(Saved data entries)
(* ===== verification/Config.v ===== *)
(** * The configuration of a test (tester1/config.go, tester1/group.go)

    A [Config] has the clients and the groups of servers of a test, on one
    simulated network: MakeConfig starts the first group, the test starts and stops
    servers, groups and clients, Begin and End count RPCs, and Cleanup stops
    everything; in between, daemons save what they like.  A group is found by its number in a map; a number without a group
    is a nil pointer, on which every method used here panics.

    Times are nanoseconds.  The range of Groups.cleanup over the map runs in an
    order that is an argument.  The operating system's answers are the [env] of
    Group.v, and names come from the sequence [rand]. *)

From S2P Require Import Prelude LabRpc Group GroupStart Clnts Annotation.
Import LabRpc Group GroupStart.

Module Config.

Definition GRP0 : Z := 0.

(** [failed] is what cfg.t.Failed() says; [trpc] is nil, or says whether the RPC
    server of the tester is open. *)
Record Config := MkConfig {
  clnts : Clnts.Clnts; grps : gmap Z ServerGrp; tst : tester; endName : string;
  trpc : option bool; failed : bool; start : Z; t0 : Z; rpcs0 : Z; ops : Z }.

Definition set_clnts (c : Clnts.Clnts) (cfg : Config) : Config :=
  MkConfig c (grps cfg) (tst cfg) (endName cfg) (trpc cfg) (failed cfg) (start cfg) (t0 cfg)
    (rpcs0 cfg) (ops cfg).
Definition set_grps (g : gmap Z ServerGrp) (cfg : Config) : Config :=
  MkConfig (clnts cfg) g (tst cfg) (endName cfg) (trpc cfg) (failed cfg) (start cfg) (t0 cfg)
    (rpcs0 cfg) (ops cfg).
Definition set_tst (t : tester) (cfg : Config) : Config :=
  MkConfig (clnts cfg) (grps cfg) t (endName cfg) (trpc cfg) (failed cfg) (start cfg) (t0 cfg)
    (rpcs0 cfg) (ops cfg).
Definition on_net (f : Network → Network) (cfg : Config) : Config :=
  set_tst (set_net (f (net (tst cfg))) (tst cfg)) cfg.

(** ** Groups *)

Definition newGroups : gmap Z ServerGrp := ∅.
Definition lookupGroup (gid : Z) (cfg : Config) : option ServerGrp := grps cfg !! gid.
Definition delete_group (gid : Z) (cfg : Config) : Config := set_grps (delete gid (grps cfg)) cfg.

(** A method call on [cfg.Group(gid)]. *)
Definition on_group (gid : Z) (f : ServerGrp → tester → res (ServerGrp * tester)) (cfg : Config) :
    res Config :=
  match lookupGroup gid cfg with
  | None => Stop Panic
  | Some sg =>
      let* '(sg, t) := f sg (tst cfg) in
      Ret (set_tst t (set_grps (<[gid := sg]> (grps cfg)) cfg))
  end.

Section config.
Context (rand : nat → string) (ev : env).

Definition MakeGroup (gid : Z) (nsrv : nat) (cfg : Config) : res Config :=
  let* '(sg, t) := makeSrvGrp rand gid nsrv (tst cfg) in
  Ret (set_tst t (set_grps (<[gid := sg]> (grps cfg)) cfg)).

Definition groups_cleanup (order : list Z) (cfg : Config) : res Config :=
  res_fold (λ cfg gid, on_group gid (Shutdown ev) cfg) cfg order.

(** ** Config *)

Definition SetReliable (reliable : bool) : Config → Config := on_net (Reliable reliable).
Definition cfg_IsReliable (cfg : Config) : bool := IsReliable (net (tst cfg)).
Definition SetLongReordering (longrel : bool) : Config → Config := on_net (LongReordering longrel).
Definition SetLongDelays (longdel : bool) : Config → Config := on_net (LongDelays longdel).

Definition MakeGroupStart (gid : Z) (nsrv : nat) (cfg : Config) : res Config :=
  let* cfg := MakeGroup gid nsrv cfg in on_group gid (StartServers rand ev) cfg.

Definition ExitGroup (gid : Z) (cfg : Config) : res Config :=
  let* cfg := on_group gid (Shutdown ev) cfg in Ret (delete_group gid cfg).

(** [k] names have been drawn before; [now] is the clock after the servers started. *)
Definition MakeConfig (k n : nat) (reliable : bool) (now : Z) : res Config :=
  let (endName, t) := Randstring rand (MkTester MakeNetwork k 0 []) in
  let* cfg := MakeGroupStart GRP0 n
    (MkConfig None newGroups t endName (Some true) false 0 0 0 0) in
  Ret (SetReliable reliable
    (MkConfig Clnts.makeClnts (grps cfg) (tst cfg) (Config.endName cfg) (trpc cfg) (failed cfg) now
       (t0 cfg) (rpcs0 cfg) (ops cfg))).

(** Cleanup, with what annotation.cleanup makes of the annotations [x] of the test:
    [vis] is the rest of its arguments (see Annotation.v). *)
Definition Cleanup (order : list Z)
    (vis : bool → string → Annotation.Annotation → Annotation.Annotation * option (list Annotation.PAnn))
    (x : Annotation.Annotation) (cfg : Config) :
    res (Config * (Annotation.Annotation * option (list Annotation.PAnn))) :=
  let* '(cs, t) := Clnts.cleanup (clnts cfg) (tst cfg) in
  let* cfg := groups_cleanup order (set_tst t (set_clnts cs cfg)) in
  let* n := LabRpc.Cleanup (net (tst cfg)) in
  let cfg := on_net (λ _, n) cfg in
  let cfg := match trpc cfg with
    | Some _ => MkConfig (clnts cfg) (grps cfg) (tst cfg) (endName cfg) (Some false) (failed cfg)
                  (start cfg) (t0 cfg) (rpcs0 cfg) (ops cfg)
    | None => cfg
    end in
  Ret (cfg, if failed cfg then vis true "test failed" x else vis false "test passed" x).
End config.

Definition RpcTotal (cfg : Config) : Z := GetTotalCount (net (tst cfg)).
Definition BytesTotal (cfg : Config) : Z := GetTotalBytes (net (tst cfg)).

(** Begin: the line that it prints, and the counters it resets. *)
Definition Begin (description : string) (now : Z) (cfg : Config) : string * Config :=
  let rel := if cfg_IsReliable cfg then "reliable" else "unreliable" in
  (description +:+ " (" +:+ rel +:+ " network)...",
   MkConfig (clnts cfg) (grps cfg) (tst cfg) (endName cfg) (trpc cfg) (failed cfg) (start cfg) now
     (RpcTotal cfg) 0).

Definition CheckTimeout (now : Z) (cfg : Config) : res () :=
  if negb (failed cfg) && bool_decide (now - start cfg > 120 * 10 ^ 9) then Stop FailNow else Ret tt.

(** End: the time, the number of peers, of RPCs and of operations that it prints if
    the test has not failed. *)
Definition End_ (now : Z) (cfg : Config) : res (option (Z * Z * Z * Z)) :=
  let* _ := CheckTimeout now cfg in
  if failed cfg then Ret None
  else match lookupGroup GRP0 cfg with
    | None => Stop Panic
    | Some sg => Ret (Some (now - t0 cfg, N sg, RpcTotal cfg - rpcs0 cfg, ops cfg))
    end.

(** random_handles; [intn i] is the draw of rand.Intn(i + 1). *)
Definition swap {A} (i j : Z) (sa : list A) : res (list A) :=
  let* x := slice_get sa j in
  let* y := slice_get sa i in
  let* sa := slice_set sa i x in
  slice_set sa j y.
Definition random_handles {A} (intn : Z → Z) (kvh : list A) : res (list A) :=
  res_fold (λ sa i, swap i (intn i) sa) kvh (Z.of_nat <$> seq 0 (length kvh)).

(** ** What a test does with a configuration, and what daemons save meanwhile *)

Definition on_clnt (p : nat) (f : Clnts.Clnt → tester → res (Clnts.Clnt * tester)) (cfg : Config) :
    res Config :=
  match clnts cfg ≫= (.!! p) with
  | None => Stop Panic
  | Some c =>
      let* '(c, t) := f c (tst cfg) in
      Ret (set_tst t (set_clnts (<[p := c]> <$> clnts cfg) cfg))
  end.

Inductive op :=
| OMakeGroup (gid : Z) (nsrv : nat)
| OExitGroup (gid : Z)
| OStart (gid i : Z)
| OShutdown (gid i : Z)
| OPersist (gid i : Z) (im : image)   (** the daemon of the server saves *)
| OConnect (gid i : Z) (to : list Z)
| ODisconnect (gid i : Z) (from : list Z)
| OPartition (gid : Z) (p1 p2 : list Z)
| OReliable (b : bool)
| OLongReordering (b : bool)
| OLongDelays (b : bool)
| OMakeClient (p : nat) (to : option (list string))
| ODeleteClient (p : nat)
| OMakeEnd (p : nat) (server : string)
| OClntConnectAll (p : nat)
| OClntConnectTo (p : nat) (to : option (list string))
| OClntDisconnect (p : nat) (srv : string)
| OClntDisconnectAll (p : nat).

Section run.
Context (rand : nat → string) (ev : env).

Definition run (o : op) (cfg : Config) : res Config :=
  match o with
  | OMakeGroup gid n => MakeGroupStart rand ev gid n cfg
  | OExitGroup gid => ExitGroup ev gid cfg
  | OStart gid i => on_group gid (λ sg t,
      let* '(sg, t, _) := StartServer rand ev i sg t in Ret (sg, t)) cfg
  | OShutdown gid i => on_group gid (ShutdownServer ev i) cfg
  | OPersist gid i im => on_group gid (λ sg t, Ret (persist i im sg, t)) cfg
  | OConnect gid i to => on_group gid (connect i to) cfg
  | ODisconnect gid i from => on_group gid (disconnect i from) cfg
  | OPartition gid p1 p2 => on_group gid (Partition p1 p2) cfg
  | OReliable b => Ret (SetReliable b cfg)
  | OLongReordering b => Ret (SetLongReordering b cfg)
  | OLongDelays b => Ret (SetLongDelays b cfg)
  | OMakeClient p to => let* cs := Clnts.MakeClientTo p to (clnts cfg) in Ret (set_clnts cs cfg)
  | ODeleteClient p =>
      let* '(cs, t) := Clnts.DeleteClient p (clnts cfg) (tst cfg) in
      Ret (set_tst t (set_clnts cs cfg))
  | OMakeEnd p s => on_clnt p (λ c t,
      let* '(_, c, t) := Clnts.makeEnd rand s c t in Ret (c, t)) cfg
  | OClntConnectAll p => on_clnt p (λ c t, Ret (Clnts.ConnectAll c t)) cfg
  | OClntConnectTo p to => on_clnt p (λ c t, Ret (Clnts.ConnectTo to c t)) cfg
  | OClntDisconnect p s => on_clnt p (λ c t, Ret (Clnts.Disconnect s c t)) cfg
  | OClntDisconnectAll p => on_clnt p (λ c t, Ret (Clnts.DisconnectAll c t)) cfg
  end.

(** The arguments make sense: the group or the client exists, or does not yet
    exist, and the servers are members of the group; a server is started when it has no
    daemon, since "If restart servers, first call ShutdownServer" (srv.go). *)
Definition members (gid : Z) (l : list Z) (cfg : Config) : Prop :=
  match lookupGroup gid cfg with Some sg => Forall (member sg) l | None => False end.
Definition idle_in (gid i : Z) (cfg : Config) : Prop :=
  match lookupGroup gid cfg with Some sg => (dc <$> srvs sg !! Z.to_nat i) = Some None | None => False end.
Definition valid (o : op) (cfg : Config) : Prop :=
  match o with
  | OMakeGroup gid _ => lookupGroup gid cfg = None
  | OExitGroup gid => members gid [] cfg
  | OStart gid i => members gid [i] cfg ∧ idle_in gid i cfg
  | OShutdown gid i | OPersist gid i _ => members gid [i] cfg
  | OConnect gid i l | ODisconnect gid i l => members gid (i :: l) cfg
  | OPartition gid p1 p2 => members gid (p1 ++ p2) cfg
  | OMakeClient p _ => clnts cfg ≫= (.!! p) = None
  | OMakeEnd p _ | OClntConnectAll p | OClntConnectTo p _ | OClntDisconnect p _
  | OClntDisconnectAll p => is_Some (clnts cfg ≫= (.!! p))
  | OReliable _ | OLongReordering _ | OLongDelays _ | ODeleteClient _ => True
  end.

#[global] Instance valid_dec o cfg : Decision (valid o cfg).
Proof.
  destruct o; simpl; unfold members, idle_in; try apply _;
    destruct (lookupGroup _ cfg); unfold member; apply _.
Defined.

(** A test: its operations in order. *)
Inductive runs : list op → Config → Config → Prop :=
| runs_nil cfg : runs [] cfg cfg
| runs_cons o os cfg cfg1 cfg2 :
    valid o cfg → run o cfg = Ret cfg1 → runs os cfg1 cfg2 → runs (o :: os) cfg cfg2.
End run.

End Config.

**What to produce:** Reproduce, word for word and in full, only the lines above that start at the line with "match lookupGroup gid cfg with Some sg => (dc" and run through the line with "(.!! p) = None", both ends included.

**Answer space:**
  match lookupGroup gid cfg with Some sg => (dc <$> srvs sg !! Z.to_nat i) = Some None | None => False end.
Definition valid (o : op) (cfg : Config) : Prop :=
  match o with
  | OMakeGroup gid _ => lookupGroup gid cfg = None
  | OExitGroup gid => members gid [] cfg
  | OStart gid i => members gid [i] cfg ∧ idle_in gid i cfg
  | OShutdown gid i | OPersist gid i _ => members gid [i] cfg
  | OConnect gid i l | ODisconnect gid i l => members gid (i :: l) cfg
  | OPartition gid p1 p2 => members gid (p1 ++ p2) cfg
  | OMakeClient p _ => clnts cfg ≫= (.!! p) = None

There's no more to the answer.